→ DESCRIPTION OF THE TASK: Stopping right after the line with "[getRegister] on the", please reproduce the material below exactly from its first line.

(DATA RECORDS)

(** X6: set, then get.  After a write of [value] to a cacheable register
    ([value] within [min, max] and small enough for the register's width),
    [getRegister] on the same register returns [value] with a nil error and
    makes no call on the network: the world after the read is the world
    after the write. *)
Theorem setRegister_then_getRegister reg value (w : World NetState) :
  Register.access reg = rw ->
  Register.cacheable reg = true ->
  Register.min reg <= value <= Register.max reg ->
  Register.length reg = 1 \/ Register.length reg = 2 ->
  0 <= value < 256 ^ Register.length reg ->
  in_table reg ->
  cache_ok (servo w) ->
  let w' := snd (setRegister net reg value w) in
  getRegister net reg w' = (Done (value, None), w').
Proof.
  intros Hrw Hc Hrange Hlen Hfit Hin Hok. cbv zeta.
  destruct (setRegister net reg value w) as [r w'] eqn:Hset.
  pose proof (setRegister_accepted net reg value w Hrw Hrange Hlen Hin) as Hacc.
  cbv zeta in Hacc. rewrite Hset in Hacc. injection Hacc as Hr Hw'.
  cbn [snd]. subst r.
  assert (cache_ok (servo w')) as Hok'.
  { rewrite Hw'. unfold cache_ok in *. cbn [servo withCache cache].
    destruct (Register.length reg =? 1); now rewrite ?length_insert. }
  rewrite (getRegister_cached_value reg w' Hc Hlen Hin Hok').
  rewrite (setRegister_done_cache net reg value w w' Hok Hset).
  destruct Hlen as [Hlen|Hlen]; rewrite Hlen in *.
  - change (Z.to_nat 1) with 1%nat.
    now rewrite (decodeLE_encodeLE_1 value) by (change (256 ^ 1) with 256 in Hfit; lia).
  - change (Z.to_nat 2) with 2%nat.
    now rewrite (decodeLE_encodeLE_2 value) by (change (256 ^ 2) with 65536 in Hfit; lia).
Qed.
End WriteProperties.

Lemma setRegister_one_write_witness :
  fst (setRegister tableNet regGoalPosition 564 (tableWorld 1)) = Done None /\
  calls (snd (setRegister tableNet regGoalPosition 564 (tableWorld 1))) =
    [CallWriteData x01 false [x1e; x34; x02]].
Proof.
  apply (setRegister_one_write tableNet regGoalPosition 564 (tableWorld 1)).
  - reflexivity.
  - vm_compute. split; discriminate.
  - right. reflexivity.
  - unfold in_table. vm_compute. discriminate.
Defined.

Lemma setRegister_frame_witness :
  Ident (servo (snd (setRegister downNet regGoalPosition 564 lockedWorld))) = x01 /\
  statusReturnLevel (servo (snd (setRegister downNet regGoalPosition 564 lockedWorld))) = 2 /\
  cache (servo (snd (setRegister downNet regGoalPosition 564 lockedWorld))) !! 47%nat =
    Some x01.
Proof.
  destruct (setRegister_frame downNet regGoalPosition 564 lockedWorld)
    as (Hid & _ & Hlvl & _ & Hframe).
  - reflexivity.
  - vm_compute. split; discriminate.
  - right. reflexivity.
  - unfold in_table. vm_compute. discriminate.
  - split; [exact Hid|]. split; [exact Hlvl|].
    rewrite (Hframe 47%nat); [reflexivity|].
    right. vm_compute. discriminate.
Defined.

Lemma setRegister_then_getRegister_witness :
  getRegister (replyNet []) regGoalPosition
    (snd (setRegister (replyNet []) regGoalPosition 564 (freshWorld 2))) =
    (Done (564, None),
     snd (setRegister (replyNet []) regGoalPosition 564 (freshWorld 2))).
Proof.
  apply (setRegister_then_getRegister (replyNet []) regGoalPosition 564 (freshWorld 2)).
  - reflexivity.
  - reflexivity.
  - vm_compute. split; discriminate.
  - right. reflexivity.
  - vm_compute. split; [discriminate | reflexivity].
  - unfold in_table. vm_compute. discriminate.
  - vm_compute. reflexivity.
Defined.

(** *** The named setters and getters *)

Section NamedOperations.
Context {NetState NetErr : Type}.
Variable net : Networker NetState NetErr.
Variable registers : RegName -> option Register.t.

Lemma setRegister_keeps_cache_ok reg value r (w w' : World NetState) :
  cache_ok (servo w) ->
  setRegister net reg value w = (Done r, w') ->
  cache_ok (servo w').
Proof.
  intros Hok Hset. destruct r as [e|].
  - now rewrite (setRegister_error_world net reg value e w w' Hset).
  - destruct (setRegister_done_inv net reg value w w' Hset) as (Hrw & Hrange & Hlen & Hin).
    pose proof (setRegister_accepted net reg value w Hrw Hrange Hlen Hin) as Hacc.
    cbv zeta in Hacc. rewrite Hset in Hacc. injection Hacc as ->.
    unfold cache_ok in *. cbn [servo withCache cache].
    destruct (Register.length reg =? 1); now rewrite ?length_insert.
Qed.

(** X7: what a named setter ([SetTorqueEnable], [SetLED], [SetGoalPosition],
    [SetMovingSpeed], [SetLock]) has done when it returns.  If it returns an
    error, nothing reached the device and the servo is unchanged.  If it
    returns nil, exactly one [WriteData] reached the device, carrying the
    register's address and the little-endian bytes of the value, with the
    acknowledgement flag of the current status return level. *)
Theorem runWrite_device_calls op reg r (w w' : World NetState) :
  registers (writeName op) = Some reg ->
  runWrite net registers op w = (Done r, w') ->
  match r with
  | Some _ =>
      servo w' = servo w /\ device_calls (calls w') = device_calls (calls w)
  | None =>
      device_calls (calls w') =
        device_calls (calls w) ++
          [CallWriteData (Ident (servo w)) (statusReturnLevel (servo w) =? 2)
             (Register.address reg ::
                encodeLE (Z.to_nat (Register.length reg)) (writeValue op))]
  end.
Proof.
  intros Hreg Hrun.
  destruct (runWrite_inv net registers op reg r w w' Hreg Hrun)
    as [(w1 & Hs & Hc & Hset) | (Hr & ->)].
  - destruct r as [e|].
    + rewrite (setRegister_error_world net reg _ e w1 w' Hset). auto.
    + destruct (setRegister_done_inv net reg _ w1 w' Hset) as (Hrw & Hrange & Hlen & Hin).
      pose proof (setRegister_accepted net reg _ w1 Hrw Hrange Hlen Hin) as Hacc.
      cbv zeta in Hacc. rewrite Hset in Hacc. injection Hacc as ->.
      cbn [calls]. unfold device_calls in *.
      rewrite List.filter_app, Hc, Hs. reflexivity.
  - destruct r; [auto | now elim Hr].
Qed.

(** X8: no named setter sends the device a value it could have known to be
    illegal: when one returns nil, its register is writable, of width 1 or
    2, inside the table, and the value lies within the register's
    [min, max]. *)
Theorem runWrite_sends_legal_values op reg (w w' : World NetState) :
  registers (writeName op) = Some reg ->
  runWrite net registers op w = (Done None, w') ->
  Register.access reg = rw /\
  Register.min reg <= writeValue op <= Register.max reg /\
  (Register.length reg = 1 \/ Register.length reg = 2) /\
  in_table reg.
Proof.
  intros Hreg Hrun.
  destruct (runWrite_inv net registers op reg None w w' Hreg Hrun)
    as [(w1 & _ & _ & Hset) | (Hr & _)]; [|now elim Hr].
  exact (setRegister_done_inv net reg _ w1 w' Hset).
Qed.

Lemma btoi_itob_btoi b : btoi (itob (btoi b)) = btoi b.
Proof. now destruct b. Qed.

(** X9: write by name, read back by name.  After a named setter returns nil
    on a cacheable register, the getter of the same register returns the
    value written ([TorqueEnable] and [LED] the boolean written) with a nil
    error and without any call on the network. *)
Theorem runWrite_then_readBack op reg (w w' : World NetState) :
  registers (writeName op) = Some reg ->
  Register.cacheable reg = true ->
  0 <= writeValue op < 256 ^ Register.length reg ->
  cache_ok (servo w) ->
  runWrite net registers op w = (Done None, w') ->
  readBack net registers op w' = (Done (writeValue op, None), w').
Proof.
  intros Hreg Hc Hfit Hok Hrun.
  assert (getRegister net reg w' = (Done (writeValue op, None), w')) as Hget.
  { destruct (runWrite_inv net registers op reg None w w' Hreg Hrun)
      as [(w1 & Hs & _ & Hset) | (Hr & _)]; [|now elim Hr].
    destruct (setRegister_done_inv net reg _ w1 w' Hset) as (_ & _ & Hlen & Hin).
    assert (cache_ok (servo w1)) as Hok1 by now rewrite Hs.
    pose proof (setRegister_keeps_cache_ok reg _ None w1 w' Hok1 Hset) as Hok'.
    rewrite (getRegister_cached_value net reg w' Hc Hlen Hin Hok').
    rewrite (runWrite_done_cache net registers op reg w w' Hok Hreg Hrun).
    destruct Hlen as [Hlen|Hlen]; rewrite Hlen in *.
    - change (Z.to_nat 1) with 1%nat.
      now rewrite decodeLE_encodeLE_1 by (change (256 ^ 1) with 256 in Hfit; lia).
    - change (Z.to_nat 2) with 2%nat.
      now rewrite decodeLE_encodeLE_2 by (change (256 ^ 2) with 65536 in Hfit; lia). }
  destruct op as [state|state|pos|speed|isLocked]; simpl in Hreg, Hget |- *.
  - unfold TorqueEnable, bind, deref. rewrite Hreg. unfold ret at 1. rewrite Hget.
    unfold ret. now rewrite btoi_itob_btoi.
  - unfold LED, bind, deref. rewrite Hreg. unfold ret at 1. rewrite Hget.
    unfold ret. now rewrite btoi_itob_btoi.
  - unfold GoalPosition, bind, deref. rewrite Hreg. exact Hget.
  - unfold MovingSpeed, bind, deref. rewrite Hreg. exact Hget.
  - unfold Lock, bind, deref. rewrite Hreg. exact Hget.
Qed.
End NamedOperations.

Lemma runWrite_device_calls_witness :
  device_calls
    (calls (snd (runWrite tableNet demoRegisters (WTorqueEnable true) (tableWorld 2)))) =
    [CallWriteData x01 true [x18; x01]] /\
  (servo (snd (runWrite tableNet demoRegisters (WGoalPosition 2000) (tableWorld 2))) =
     freshServo 2 /\
   device_calls
     (calls (snd (runWrite tableNet demoRegisters (WGoalPosition 2000) (tableWorld 2)))) =
     []).
Proof.
  split.
  - apply (runWrite_device_calls tableNet demoRegisters (WTorqueEnable true)
             regTorqueEnable None (tableWorld 2)
             (snd (runWrite tableNet demoRegisters (WTorqueEnable true) (tableWorld 2)))).
    + reflexivity.
    + vm_compute. reflexivity.
  - apply (runWrite_device_calls tableNet demoRegisters (WGoalPosition 2000)
             regGoalPosition (Some ErrGoalPositionRange) (tableWorld 2)
             (snd (runWrite tableNet demoRegisters (WGoalPosition 2000) (tableWorld 2)))).
    + reflexivity.
    + vm_compute. reflexivity.
Defined.

Lemma runWrite_sends_legal_values_witness :
  Register.access regMovingSpeed = rw /\
  Register.min regMovingSpeed <= 300 <= Register.max regMovingSpeed /\
  (Register.length regMovingSpeed = 1 \/ Register.length regMovingSpeed = 2) /\
  in_table regMovingSpeed.
Proof.
  apply (runWrite_sends_legal_values downNet demoRegisters (WMovingSpeed 300)
           regMovingSpeed (freshWorld 2)
           (snd (runWrite downNet demoRegisters (WMovingSpeed 300) (freshWorld 2)))).
  - reflexivity.
  - vm_compute. reflexivity.
Defined.

Lemma runWrite_then_readBack_witness :
  readBack (replyNet []) demoRegisters (WLED true)
    (snd (runWrite (replyNet []) demoRegisters (WLED true) (freshWorld 2))) =
    (Done (1, None),
     snd (runWrite (replyNet []) demoRegisters (WLED true) (freshWorld 2))).
Proof.
  apply (runWrite_then_readBack (replyNet []) demoRegisters (WLED true) regLed
           (freshWorld 2)).
  - reflexivity.
  - reflexivity.
  - vm_compute. split; [discriminate | reflexivity].
  - vm_compute. reflexivity.
  - vm_compute. reflexivity.
Defined.

(** *** The EEPROM lock *)

Section LockProperties.
Context {NetState NetErr : Type}.
Variable net : Networker NetState NetErr.
Variable registers : RegName -> option Register.t.

(** X10: [SetLock] turns down locally, leaving the world untouched (no call
    on the network, not even a log line): any value other than 0 and 1, with
    the lock-value error; and the value 0 while the cached lock byte reads 1,
    with the EEPROM error. *)
Theorem SetLock_rejects_locally isLocked reg (w : World NetState) :
  (isLocked < 0 \/ isLocked > 1 ->
   SetLock net registers isLocked w = (Done (Some ErrLockValue), w)) /\
  (registers lock = Some reg ->
   byte_to_Z (Register.address reg) < tableSize ->
   cache (servo w) !! Z.to_nat (byte_to_Z (Register.address reg)) = Some x01 ->
   SetLock net registers 0 w = (Done (Some ErrEEPROMLocked), w)).
Proof.
  split.
  - intros Hout. unfold SetLock.
    assert ((isLocked >? 1) || (isLocked <? 0) = true) as ->; [|reflexivity].
    apply orb_true_iff. rewrite Z.gtb_lt, Z.ltb_lt. lia.
  - intros Hreg Hlt Hbyte. unfold SetLock.
    change ((0 >? 1) || (0 <? 0)) with false. cbv iota.
    unfold bind at 1. unfold deref. rewrite Hreg. unfold ret at 1.
    change (0 =? 0) with true. cbv iota.
    unfold bind at 1. unfold bind at 1.
    rewrite cacheGet_in_range
      by (pose proof (byte_to_Z_range (Register.address reg)); lia).
    rewrite Hbyte. reflexivity.
Qed.

End LockProperties.

Lemma SetLock_rejects_locally_witness :
  SetLock downNet demoRegisters 2 (freshWorld 2) =
    (Done (Some ErrLockValue), freshWorld 2) /\
  SetLock downNet demoRegisters 0 lockedWorld =
    (Done (Some ErrEEPROMLocked), lockedWorld).
Proof.
  split.
  - apply (proj1 (SetLock_rejects_locally downNet demoRegisters 2 regLock (freshWorld 2))).
    right. reflexivity.
  - apply (proj2 (SetLock_rejects_locally downNet demoRegisters 2 regLock lockedWorld)).
    + reflexivity.
    + reflexivity.
    + reflexivity.
Defined.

(End DATA RECORDS)

→ RESPONSE TO THIS TASK:
(** X6: set, then get.  After a write of [value] to a cacheable register
    ([value] within [min, max] and small enough for the register's width),
    [getRegister] on the same register returns [value] with a nil error and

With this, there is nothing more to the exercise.